Your task:
The lines below starting at the line containing "cfg keys latch" and ending at the line containing "let on v := if R CR2B =? 0 then 0 else v in" are to be repeated exactly, with both ends kept and nothing else added.

::: Records to use :::

Fixpoint smc_search (chips : list smc_chip_info_t) (fir : Z) : M (io D) Z :=
  match chips with
  | [] => mret fir
  | chp :: chips =>
      if fir =? 0 then
        DEBUG debug ("Probing for " +:+ smc_name chp +:+ " ..." +:+ nl);;
        fir ← smc_cfgs chp (smc_cfg chp) fir;
        smc_search chips fir
      else mret fir
  end.

Definition probe_smc : M (io D) Z := smc_search smc_chips 0;; mret 0.
End smc.

(** ** Every configuration is closed

    A session with the chip [chp] at the port [cfg]: it opens with the key of
    the chip and ends with the byte that leaves the configuration state. *)
Record session := mkSession {
  ses_chip : smc_chip_info_t;
  ses_cfg : Z;
  ses_events : list event }.

Definition session_ok (x : session) : Prop :=
  ∃ mid, ses_events x
    = Out (entr1 (ses_chip x)) (ses_cfg x) :: mid ++ [Out SMC_DISCONF (ses_cfg x)].

Definition all_events (xs : list session) : list event := xs ≫= ses_events.

(** the attempts of the two loops, in order *)
Definition attempts_of (chp : smc_chip_info_t) : list (smc_chip_info_t * Z) :=
  (λ cfg, (chp, cfg)) <$> smc_cfg chp.
Definition smc_attempts : list (smc_chip_info_t * Z) := smc_chips ≫= attempts_of.
Definition attempt (x : session) : smc_chip_info_t * Z := (ses_chip x, ses_cfg x).

Section sessions.
Context {D : Type} `{!PortDev D}.
Variable verbose debug : bool.

(** [m] runs on every hardware, in sessions that are some first ones of [l];
    all of them when it returns 0 *)
Definition in_sessions (m : M (io D) Z) (l : list (smc_chip_info_t * Z)) : Prop :=
  ∀ s, ∃ fir s' xs, m s = Ok (fir, s') ∧ io_log s' = io_log s ++ all_events xs ∧
    Forall session_ok xs ∧ attempt <$> xs `prefix_of` l ∧
    (fir = 0 → attempt <$> xs = l).

Lemma emits_smc_probe chp cfg fir devid :
  emits (D:=D) (λ _, True)
    (if devid =? smc_cid_value chp then run_smc_probe verbose (smc_fun chp) (smc_name chp) cfg
     else DEBUG debug ("Wrong chip id=0x" +:+ fmt_02x devid +:+ nl);; mret fir).
Proof.
  unfold run_smc_probe. destruct (smc_fun chp);
    unfold probe_69, probe_58, fir_info, register_bank; by ports.
Qed.

Lemma smc_try_session chp cfg fir :
  0 ≤ entr1 chp < 256 → 0 ≤ cfg < 65536 →
  in_sessions (smc_try verbose debug chp cfg fir) [(chp, cfg)].
Proof.
  intros Hk Hc s. unfold smc_try. erewrite bind_ok by reflexivity.
  destruct (emits_when (λ _, True) (truth (entr2 chp)) (outb (entr2 chp) cfg)
    (emits_outb _ _ _ I) (mkIo (dev_out (u8 (entr1 chp)) (u16 cfg) (dev s))
      (io_log s ++ [Out (u8 (entr1 chp)) (u16 cfg)]) (io_out s) (io_err s) (io_sys s)))
    as ([] & s2 & e2 & E2 & L2 & _).
  erewrite bind_ok by exact E2.
  destruct (emits_outb (λ _, True) (smc_cid_index chp) cfg I s2) as ([] & s3 & e3 & E3 & L3 & _).
  erewrite bind_ok by exact E3.
  destruct (emits_inb (λ _, True) (cfg + 1) (λ _ _, I) s3) as (devid & s4 & e4 & E4 & L4 & _).
  erewrite bind_ok by exact E4.
  destruct (emits_smc_probe chp cfg fir devid s4) as (f & s5 & e5 & E5 & L5 & _).
  erewrite bind_ok by exact E5. erewrite bind_ok by reflexivity.
  eexists f, _, [mkSession chp cfg (Out (entr1 chp) cfg :: (e2 ++ e3 ++ e4 ++ e5)
    ++ [Out SMC_DISCONF cfg])].
  split; [reflexivity|]. split; [|split; [|by split]].
  - simpl. rewrite L5, L4, L3, L2. simpl. rewrite (u8_small (entr1 chp)), u16_small by done.
    unfold all_events. simpl. by rewrite <- !app_assoc.
  - constructor; [|done]. by eexists.
Qed.

Lemma in_sessions_ret l fir : (fir = 0 → l = []) → in_sessions (mret fir) l.
Proof.
  intros Hl s. exists fir, s, []. rewrite app_nil_r. split; [done|]. split; [done|].
  split; [done|]. split; [apply prefix_nil|]. intros H. by rewrite Hl.
Qed.

Lemma in_sessions_bind m k l1 l2 :
  in_sessions m l1 → in_sessions (k 0) l2 →
  (∀ fir s, fir ≠ 0 → k fir s = Ok (fir, s)) → in_sessions (m ≫= k) (l1 ++ l2).
Proof.
  intros Hm Hk Hn s. destruct (Hm s) as (fir & s1 & xs & E1 & L1 & F1 & P1 & Z1).
  erewrite bind_ok by exact E1. destruct (decide (fir = 0)) as [->|Hf].
  - destruct (Hk s1) as (fir & s2 & ys & E2 & L2 & F2 & P2 & Z2).
    exists fir, s2, (xs ++ ys). split; [done|].
    unfold all_events in *. rewrite L2, L1, bind_app, app_assoc. split; [done|].
    split; [by apply Forall_app|]. rewrite fmap_app, Z1 by done. split.
    + by apply prefix_app.
    + intros H. by rewrite Z2.
  - exists fir, s1, xs. rewrite Hn by done. split; [done|]. split; [done|]. split; [done|].
    split; [by apply prefix_app_r|done].
Qed.

Lemma smc_cfgs_sessions chp cfgs :
  0 ≤ entr1 chp < 256 → Forall (λ c, 0 ≤ c < 65536) cfgs →
  in_sessions (smc_cfgs verbose debug chp cfgs 0) ((λ c, (chp, c)) <$> cfgs).
Proof.
  intros Hk Hc. induction Hc as [|c cfgs Hc Hcs IH]; simpl; [by apply in_sessions_ret|].
  apply (in_sessions_bind _ _ [(chp, c)]); [by apply smc_try_session|done|].
  intros fir s Hf. destruct cfgs; simpl; [done|]. by rewrite (proj2 (Z.eqb_neq _ _) Hf).
Qed.

Lemma in_sessions_debug t m l : in_sessions m l → in_sessions (DEBUG debug t;; m) l.
Proof.
  intros Hm s. unfold DEBUG, when. destruct debug; [|apply Hm].
  erewrite bind_ok by reflexivity.
  apply (Hm (mkIo (dev s) (io_log s) (io_out s +:+ t) (io_err s) (io_sys s))).
Qed.

Lemma smc_search_sessions chips :
  Forall (λ c, 0 ≤ entr1 c < 256 ∧ Forall (λ p, 0 ≤ p < 65536) (smc_cfg c)) chips →
  in_sessions (smc_search verbose debug chips 0) (chips ≫= attempts_of).
Proof.
  induction 1 as [|c chips [Hk Hc] Hcs IH]; simpl; [by apply in_sessions_ret|].
  apply in_sessions_debug, in_sessions_bind; [by apply smc_cfgs_sessions|done|].
  intros fir s Hf. destruct chips; simpl; [done|]. by rewrite (proj2 (Z.eqb_neq _ _) Hf).
Qed.
End sessions.

(** on every machine the SMC probe returns, having tried chips and ports in
    the order of the table, and it leaves no chip in the configuration state:
    each attempt opens with the key of its chip and ends with the closing byte
    at the same port. *)
Theorem probe_smc_sessions {D} `{!PortDev D} verbose debug (s : io D) :
  ∃ s' xs, probe_smc verbose debug s = Ok (0, s') ∧
    io_log s' = io_log s ++ all_events xs ∧ Forall session_ok xs ∧
    attempt <$> xs `prefix_of` smc_attempts.
Proof.
  destruct (smc_search_sessions verbose debug smc_chips) with (s := s)
    as (fir & s' & xs & E & L & F & P & _).
  { unfold smc_chips. repeat constructor; simpl; lia. }
  exists s', xs. split; [|done]. unfold probe_smc. by erewrite bind_ok by exact E.
Qed.

(** ** What is printed is what the registers say *)

(** A chip [chp] at the port [cfg], whose infrared block is at the port [fir]: its keys open the
    configuration and [SMC_DISCONF] ends it; the block answers at its own ports, and in bank 3, which is
    chosen with its master register, it gives its number and its version. *)
Class SmcChip (D : Type) `{!PortDev D} (cfg : Z) (keys : list Z) (latch : Z → Z → Z → Z)
    `{!ConfigPort D cfg (cfg + 1) keys latch} (chp : smc_chip_info_t) (fir id version : Z) := {
  smc_closed : D → Prop;
  smc_enters d : smc_closed d →
    let d1 := dev_out (entr1 chp) cfg d in
    let d2 := if truth (entr2 chp) then dev_out (entr2 chp) cfg d1 else d1 in
    opened d2 ∧ ∀ r, reg d2 r = reg d r;
  smc_leaves d : opened d →
    smc_closed (dev_out SMC_DISCONF cfg d) ∧ ∀ r, reg (dev_out SMC_DISCONF cfg d) r = reg d r;
  fir_read : D → Z → Z;
  fir_in d k : fir ≠ 0 → opened d → 0 ≤ k < 8 → dev_in (fir + k) d = (fir_read d k, d);
  fir_master d v : fir ≠ 0 → opened d → is_byte v →
    let d' := dev_out v (fir + IRCC_MASTER) d in
    opened d' ∧ (∀ r, reg d' r = reg d r) ∧
    (Z.land v 0x07 = 3 → fir_read d' IRCC_CHIP_ID = id ∧ fir_read d' IRCC_VERSION = version) }.

Section report.
Context {D : Type} `{!PortDev D} (cfg : Z) (keys : list Z) (latch : Z → Z → Z → Z)
  `{!ConfigPort D cfg (cfg + 1) keys latch} (chp : smc_chip_info_t) (fir id version : Z)
  `{!SmcChip D cfg keys latch chp fir id version}.
Hypothesis cfg_ok : 0 ≤ cfg < 65535.
Hypothesis no_keys : ∀ r, r < 0x50 → r ∉ keys.
Hypothesis bytes_ok : is_byte (entr1 chp) ∧ is_byte (entr2 chp) ∧ is_byte id ∧ is_byte version.
Variable verbose : bool.
#[local] Abbreviation conf := (configured cfg (cfg + 1) keys latch).

(** the line for the registers [R]: without an address of the block there is no more to read *)
Definition info_69 (name : string) (R : Z → Z) : chip_info :=
  let on v := if R CR2B =? 0 then 0 else v in
  mkInfo "SMC" name (on (id mod 16)) (on version) cfg (4 * R CR25) (8 * R CR2B)
    (R CR28 mod 16) (R CR2C) 1 (Z.land (R CR02) 0x80) 0 (on (R CR2D)).

Ltac smc := cfg_step cfg (cfg + 1) keys latch ltac:(by apply no_keys).

(** the ports of the block *)
Lemma fir_in_step {B} k (f : Z → M (io D) B) R s :
  fir ≠ 0 → 0 < fir < 0x1000 → 0 ≤ k < 8 → conf R s →
  ∃ s', conf R s' ∧ same_text s s' ∧ dev s' = dev s ∧
    (inb (fir + k) ≫= f) s = f (u8 (fir_read (dev s) k)) s'.
Proof.
  intros Hz Hf Hk Hc. eexists (mkIo (dev s) _ _ _ _). split; [exact Hc|]. split; [by repeat split|].
  split; [done|]. unfold inb, mbind, M_bind. rewrite u16_small by lia.
  by rewrite fir_in by first [done | apply Hc].
Qed.
Lemma fir_out_step {B} v (f : unit → M (io D) B) R s :
  fir ≠ 0 → 0 < fir < 0x1000 → conf R s → is_byte v → Z.land v 0x07 = 3 →
  ∃ s', conf R s' ∧ same_text s s' ∧
    fir_read (dev s') IRCC_CHIP_ID = id ∧ fir_read (dev s') IRCC_VERSION = version ∧
    (outb v (fir + IRCC_MASTER) ≫= f) s = f tt s'.
Proof.
  intros Hz Hf [Ho HR] Hv H3. destruct (fir_master (dev s) v Hz Ho Hv) as (Ho' & Hr & Hb).
  destruct (Hb H3) as [Hid Hver].
  eexists (mkIo (dev_out v (fir + IRCC_MASTER) (dev s)) _ _ _ _).
  split; [split; [exact Ho'|intros r; cbn; by rewrite Hr]|]. split; [by repeat split|].
  split; [exact Hid|]. split; [exact Hver|].
  unfold outb, modify, mbind, M_bind. by rewrite u8_small, u16_small by (unfold IRCC_MASTER; done || lia).
Qed.

Definition bank_byte (b : Z) : Z := Z.lor (Z.land b 0xF0) (Z.land 3 0x07).
Lemma bank_3 b : is_byte b → is_byte (bank_byte b) ∧ Z.land (bank_byte b) 0x07 = 3.
Proof.
  intros Hb. pose proof (byte_forall (λ b, (0 <=? bank_byte b) && (bank_byte b <? 256)
    && (Z.land (bank_byte b) 0x07 =? 3)) ltac:(by vm_compute) b Hb) as H.
  apply andb_true_iff in H as [H H3%Z.eqb_eq]. apply andb_true_iff in H as [H1 H2].
  apply Z.leb_le in H1. apply Z.ltb_lt in H2. split; [unfold is_byte; lia|exact H3].
Qed.

(** reading the block, when the registers give it an address *)
Lemma fir_info_ok {B} (f : Z * Z * Z → M (io D) B) R s :
  conf R s → fir = 8 * R CR2B →
  ∃ s', conf R s' ∧ same_text s s' ∧
    (fir_info CR2D cfg fir ≫= f) s
    = f (if R CR2B =? 0 then (0, 0, 0) else (R CR2D, id mod 16, version)) s'.
Proof.
  intros Hc Hfir. pose proof (configured_byte _ _ _ _ R s CR2B Hc) as Hb. unfold is_byte in Hb.
  destruct bytes_ok as (_ & _ & Hid & Hver). unfold fir_info, truth.
  destruct (Z.eqb_spec (R CR2B) 0) as [E|E].
  { rewrite Hfir, E. exists s. split; [exact Hc|]. split; [by repeat split|done]. }
  rewrite (proj2 (Z.eqb_neq fir 0)) by lia. cbn [negb]. smc. smc.
  match goal with H : at_reg _ _ _ _ _ _ ?s2 |- _ => apply at_configured in H end.
  unfold register_bank. rewrite !bind_assoc.
  match goal with H : conf R ?s2 |- context [(inb (fir + IRCC_MASTER) ≫= ?k) ?s2] =>
    destruct (fir_in_step IRCC_MASTER k R s2) as (s3 & C3 & T3 & _ & ->);
      [lia|lia|by unfold IRCC_MASTER|exact H|] end.
  set (b := u8 _). destruct (bank_3 b) as [B1 B2]; [apply u8_range|].
  match goal with |- context [(outb _ (fir + IRCC_MASTER) ≫= ?k) s3] =>
    destruct (fir_out_step (bank_byte b) k R s3) as (s4 & C4 & T4 & I4 & V4 & E4);
      [lia|lia|exact C3|exact B1|exact B2|] end.
  unfold bank_byte in E4. rewrite E4. rewrite !bind_assoc.
  match goal with |- context [(inb (fir + IRCC_CHIP_ID) ≫= ?k) s4] =>
    destruct (fir_in_step IRCC_CHIP_ID k R s4) as (s5 & C5 & T5 & D5 & ->);
      [lia|lia|by unfold IRCC_CHIP_ID|exact C4|] end.
  rewrite !bind_assoc.
  match goal with |- context [(inb (fir + IRCC_VERSION) ≫= ?k) s5] =>
    destruct (fir_in_step IRCC_VERSION k R s5) as (s6 & C6 & T6 & _ & ->);
      [lia|lia|by unfold IRCC_VERSION|exact C5|] end.
  rewrite D5, I4, V4, !u8_small by done. rewrite bind_ret_l.
  exists s6. split; [exact C6|]. split.
  - repeat (eapply same_text_trans; [eassumption|]). by repeat split.
  - change 0x0f with (Z.ones 4). rewrite Z.land_ones by lia. done.
Qed.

:::

Exercise result:
  `{!SmcChip D cfg keys latch chp fir id version}.
Hypothesis cfg_ok : 0 ≤ cfg < 65535.
Hypothesis no_keys : ∀ r, r < 0x50 → r ∉ keys.
Hypothesis bytes_ok : is_byte (entr1 chp) ∧ is_byte (entr2 chp) ∧ is_byte id ∧ is_byte version.
Variable verbose : bool.
#[local] Abbreviation conf := (configured cfg (cfg + 1) keys latch).

(** the line for the registers [R]: without an address of the block there is no more to read *)
Definition info_69 (name : string) (R : Z → Z) : chip_info :=
  let on v := if R CR2B =? 0 then 0 else v in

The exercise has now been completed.